En Belgique Francophone
L'enseignement secondaire dans la partie francophone de la Belgique se caractérise par :
- 25% d'échec scolaire par an
- 30% d'abandon scolaire de 14 à 17 ans (de la 3 ème à la 6 ème)
- Un système d'évaluation sélective
Source = Parlement de la Communauté française de Belgique : chiffres provenant des rapports d'activités des écoles en 1999-2000 dans l'enseignement secondaire de la 2 ème à la 6 ème année (élèves de 12 à 17 ans s'ils n'ont pas de retard).
Dans les 2 tableaux ci-dessous vous trouverez les taux d'échecs (réorientation forcée + redoublement) et taux de redoublement
Vous remarquerez les taux particulièrement élevés de redoublement en 5 ème année technique de transition et de qualification (28% et 29%) et en 3 ème année professionnelle (30%). Une atmosphère de concours permanent. Seule la dernière année de la section générale a un taux d'échec relativement normal.

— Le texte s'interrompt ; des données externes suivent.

(** Lines 294-346: one pass of the monitoring loop; [true] is [break].
    [post.comments.replace_more(limit=None)] is one entry of the trace,
    however many requests praw sends for it; [post.comments.list()] reads
    what it has loaded and sends nothing. *)
Definition monitoring_pass (post_id post_content : string) : M bool :=
  view ← platform env (CallRefresh post_id) (fun t => post_refresh env t post_id);
  if has_removed view then
    print "Post was removed by moderators";;
    timestamp ← utcnow_isoformat;
    update_post [PDict [("status", PStr "removed"); ("timestamp", timestamp)]];;
    ret true
  else
    comments ← platform env (CallReplaceMore post_id) (fun _ => post_comments view);
    for_each comments (process_comment post_content (post_score view));;
    sleep Config.check_interval;;
    ret false.

(** Lines 293-350: the pass inside its [try], with the handler that logs
    the error and sleeps. *)
Definition guarded_pass (post_id post_content : string) : M bool :=
  try_except
    (monitoring_pass post_id post_content)
    (fun e =>
       print ("Error monitoring responses: " +:+ exn_str e);;
       sleep Config.check_interval;;
       ret false).

(** Lines 292-350.  A pass that does not [break] ends with a sleep of
    [check_interval], so six passes exhaust [monitoring_duration]; [passes]
    bounds the number of passes still to run. *)
Fixpoint monitor_loop (passes : nat) (post_id post_content : string) (start_time : Z) : M unit :=
  t ← get_time;
  if t - start_time <? Config.monitoring_duration then
    match passes with
    | O => ret tt
    | S passes' =>
        stop ← guarded_pass post_id post_content;
        if (stop : bool) then ret tt
        else monitor_loop passes' post_id post_content start_time
    end
  else ret tt.

Definition max_passes : nat := 6.

(** Lines 289-350. *)
Definition monitor (post_id post_content : string) : M unit :=
  start_time ← get_time;
  modify (set_generated_replies ∅);;
  monitor_loop max_passes post_id post_content start_time.

(** Lines 272-286: [Some post_id] when the [try] block completes, [None]
    when the handler returns [None] from [run_research]. *)
Definition make_post (subreddit post_content : string) : M (option string) :=
  try_except
    (title ← lift (index0 (str_split newline post_content));
     let selftext := str_join nl (slice_from1 (str_split newline post_content)) in
     post_id ← platform env (CallSubmit title selftext)
                 (fun t => subreddit_submit env t subreddit title selftext);
     timestamp ← utcnow_isoformat;
     update_post
       [PDict [("id", PStr post_id);
               ("content", PStr post_content);
               ("timestamp", timestamp);
               ("status", PStr "active")]];;
     ret (Some post_id))
    (fun e =>
       print ("Error posting to Reddit: " +:+ exn_str e);;
       ret None).

Definition run_research (research_prompt subreddit_name : string)
    (research_id : option string) : M (option string) :=
  research_id ← match research_id with
                | None => t ← get_time; ret ("research_" +:+ pretty t)
                | Some given => ret given
                end;
  subreddit ← get_subreddit env subreddit_name;
  match subreddit with
  | None =>
      print ("Could not access subreddit: " +:+ subreddit_name);;
      ret None
  | Some subreddit =>
      style_template ← analyze_subreddit self subreddit;
      post_content ← generate_post self style_template research_prompt;
      initialize_research
        [PStr research_id; PStr research_prompt; PStr subreddit_name; PStr style_template];;
      posted ← make_post subreddit post_content;
      match posted with
      | None => ret None
      | Some post_id =>
          monitor post_id post_content;;
          save_research env
            [PStr research_id;
             PStr ("research_data_" +:+ research_id +:+ ".json")];;
          ret (Some research_id)
      end
  end.

End Orchestrator.

(** ** The two variants *)

Inductive Variant := OpenAIVariant | GeminiVariant.

Definition agent (v : Variant) (env : Environment) : RedditResearchAgent :=
  match v with
  | OpenAIVariant => OpenAI.agent env
  | GeminiVariant => Gemini.agent env
  end.

(** ** Notions the specification speaks of *)

(** The part of a text before its first occurrence of [sep], and the part
    after it (empty when [sep] does not occur). *)
Fixpoint before_first (sep : ascii) (s : string) : string :=
  match s with
  | EmptyString => EmptyString
  | String c rest =>
      if Ascii.eqb c sep then EmptyString else String c (before_first sep rest)
  end.

Fixpoint after_first (sep : ascii) (s : string) : string :=
  match s with
  | EmptyString => EmptyString
  | String c rest => if Ascii.eqb c sep then rest else after_first sep rest
  end.

Fixpoint occurs (sep : ascii) (s : string) : bool :=
  match s with
  | EmptyString => false
  | String c rest => Ascii.eqb c sep || occurs sep rest
  end.

(** The platform calls of a trace, without their times. *)
Definition issued (w : World) : list PlatformCall := map snd (calls w).

Definition is_reply_to (comment : string) (c : PlatformCall) : bool :=
  match c with
  | CallReply target _ => String.eqb target comment
  | _ => false
  end.

Definition is_reply (c : PlatformCall) : bool :=
  match c with CallReply _ _ => true | _ => false end.

Definition is_post (c : PlatformCall) : bool :=
  match c with CallSubmit _ _ | CallReply _ _ => true | _ => false end.

(** Replies the bot has posted to the comment [comment]; all its replies. *)
Definition replies_to (comment : string) (w : World) : nat :=
  length (filter (fun c => is_reply_to comment c = true) (issued w)).

Definition replies_posted (w : World) : nat :=
  length (filter (fun c => is_reply c = true) (issued w)).

(** Bot-authored snapshots in a research record. *)
Definition is_bot_snapshot (v : pyval) : bool :=
  match v with
  | PDict items =>
      match dict_get "is_bot_generated" items with
      | Some (PBool true) => true
      | _ => false
      end
  | _ => false
  end.

Definition bot_snapshots (r : ResearchData.t) : nat :=
  length (filter (fun v => is_bot_snapshot v = true)
                 (replies (ResearchData.interactions r))).

(** The status recorded for the post of a research record. *)
Definition post_status (r : ResearchData.t) : option pyval :=
  match ResearchData.post r with
  | PDict items => dict_get "status" items
  | _ => None
  end.

(** Every platform call but the first is issued at least [delay] after the
    one before it. *)
Fixpoint spaced (delay : Z) (trace : list (Z * PlatformCall)) : bool :=
  match trace with
  | [] => true
  | (t1, _) :: rest =>
      match rest with
      | [] => true
      | (t2, _) :: _ => (t1 + delay <=? t2) && spaced delay rest
      end
  end.

(** A call that polls a post: a refresh, or the expansion of its comments. *)
Definition is_poll (c : PlatformCall) : Prop :=
  exists post_id, c = CallRefresh post_id \/ c = CallReplaceMore post_id.

(** What a stretch of the program that only polls has done to the world. *)
Definition only_polls (w w' : World) : Prop :=
  data w' = data w /\ files w' = files w /\
  generated_replies w' = generated_replies w /\
  now w <= now w' /\
  exists extra,
    calls w' = calls w ++ extra /\
    Forall (fun c => is_poll (snd c)) extra.

(** The decimal [0.05] and the product [p * 0.05] as exact rationals. *)
Definition exact_threshold : Q := 5 # 100.
Definition exact_product (post_score : Z) : Q := inject_Z post_score * exact_threshold.



(** [x] and the hardware double [f] are the same number. *)
Definition same_double (x : Float64.t) (f : float) : bool :=
  match Prim2SF f with
  | S754_zero _ => Float64.mant x =? 0
  | S754_finite negative m e =>
      let m' := if negative then Z.neg m else Z.pos m in
      let low := Z.min e (Float64.expo x) in
      m' * 2 ^ (e - low) =? Float64.mant x * 2 ^ (Float64.expo x - low)
  | _ => false
  end.

(** [float(n) * 0.05] on the hardware, for [0 <= n < 2^63]. *)
Definition hardware_product (n : Z) : float :=
  PrimFloat.mul (PrimFloat.of_uint63 (Uint63.of_Z n)) 0x1.999999999999ap-5%float.

Definition model_product (n : Z) : Float64.t :=
  match Float64.of_int n with
  | Ok x => Float64.mul x Config.upvote_ratio_threshold
  | Raise _ => Float64.mk 0 0
  end.

(** ** Sample environments *)

Definition two_lines : string := "Title Line" +:+ nl +:+ "Body line".

(** The platform accepts everything and reports the post with a [removed]
    attribute at every refresh; the LLM answers with a two-line text; every
    call takes one second. *)
Definition env_ok : Environment :=
  {| subreddit_title := fun _ _ => Ok tt;
     subreddit_hot := fun _ _ => Ok [];
     subreddit_submit := fun _ _ _ _ => Ok "p1";
     post_refresh := fun _ _ =>
       Ok {| has_removed := true; post_score := 100; post_comments := Ok [] |};
     comment_reply := fun _ _ _ => Ok "r1";
     llm := fun _ _ => Ok two_lines;
     latency := fun _ => 1%N;
     json_dumps := fun _ => "[]";
     to_json := fun r => Ok (ResearchData.research_id r);
     file_open := fun _ _ => Ok tt;
     file_write := fun _ _ _ => Written;
     isoformat := fun t => pretty t;
     textblob_sentiment := fun _ => PDict [] |}.

(** The same, with a subreddit that cannot be resolved. *)
Definition env_unresolvable : Environment :=
  {| subreddit_title := fun _ _ => Raise (ExternalError "received 404 HTTP response");
     subreddit_hot := subreddit_hot env_ok;
     subreddit_submit := subreddit_submit env_ok;
     post_refresh := post_refresh env_ok;
     comment_reply := comment_reply env_ok;
     llm := llm env_ok;
     latency := latency env_ok;
     json_dumps := json_dumps env_ok;
     to_json := to_json env_ok;
     file_open := file_open env_ok;
     file_write := file_write env_ok;
     isoformat := isoformat env_ok;
     textblob_sentiment := textblob_sentiment env_ok |}.

(** The same as [env_ok], with an LLM provider that fails at every call. *)
Definition env_llm_down : Environment :=
  {| subreddit_title := subreddit_title env_ok;
     subreddit_hot := subreddit_hot env_ok;
     subreddit_submit := subreddit_submit env_ok;
     post_refresh := post_refresh env_ok;
     comment_reply := comment_reply env_ok;
     llm := fun _ _ => Raise (ExternalError "quota exceeded");
     latency := latency env_ok;
     json_dumps := json_dumps env_ok;
     to_json := to_json env_ok;
     file_open := file_open env_ok;
     file_write := file_write env_ok;
     isoformat := isoformat env_ok;
     textblob_sentiment := textblob_sentiment env_ok |}.

Definition t0 : Z := 1700000000.

(** ** [main] *)
Section Main.

Context (env : Environment) (self : RedditResearchAgent).

(** [agent = RedditResearchAgent()]: a new [RedditAPI] and a new
    [DataCollectionAgent]. *)
Definition new_agent : M unit :=
  modify (fun w => set_last_api_call 0 (set_data ∅ w)).

(** Lines 361-370.  [if research_id:] holds for a non-empty string. *)
Definition main : M unit :=
  new_agent;;
  research_id ← run_research env self
                  "What features do users want in next-generation smartphones?"
                  "smartphones" None;
  match research_id with
  | Some (String c rest) =>
      print ("Research completed successfully. ID: " +:+ String c rest)
  | _ => print "Research failed to complete"
  end.

End Main.

(** ** Further notions and samples *)

(** The record [initialize_research] stores. *)
Definition new_record (research_id prompt subreddit style_template : string)
    : ResearchData.t :=
  {| ResearchData.research_id := research_id;
     ResearchData.original_prompt := prompt;
     ResearchData.subreddit := subreddit;
     ResearchData.style_template := style_template;
     ResearchData.post := PDict [];
     ResearchData.interactions :=
       {| replies := [];
          metrics := PDict [("total_engagement", PInt 0);
                            ("sentiment_overview", PDict []);
                            ("key_insights", PList [])] |} |}.

(** The time at which the rate limiter lets a call through. *)
Definition earliest_call (w : World) : Z :=
  Z.max (now w) (last_api_call w + Config.rate_limit_delay).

Source : Avis n°80, annexe 3, du Conseil de l'Education et de la Formation (page 32)
Ceci nous place parmis les plus mauvais chiffres de l'U.E.
Une évaluation sélective
40% des élèves de la classe sont en échec !
Ce mode d'évaluation est habituel dans les écoles belges francophones. La figure provient d'un modèle d'évaluation (page 19 du fichier) préconisé par un service de pédagogie en histoire d'une université belge à l'intention des professeurs d'histoire. On remarquera de suite le nombre d'élèves en échec (13 dans ce cas-ci) ce qui ne permet pas au professeur de prendre en charge les élèves, trop nombreux, en difficulté. Les 3 élèves les plus faibles seront vraisemblablement "largués" par le professeur et redoubleront très probablement. Vous trouverez la réaction de l'auteur du graphique sur notre forum. Ce sont les élèves belges qui prennent seuls en charge leurs échecs, le professeur étant déresponsabilisé. Il semble difficile pour les professeurs belges de considérer qu'on peut évaluer sans mettre en échec. La répétition de ce type d'évaluation (dans le sens d'un taux élevé d'échecs), explique pourquoi le taux d'abandon est si élevé en Belgique et permet de comprendre que la majorité des élèves sont mis en permanence dans une situation d'instabilité.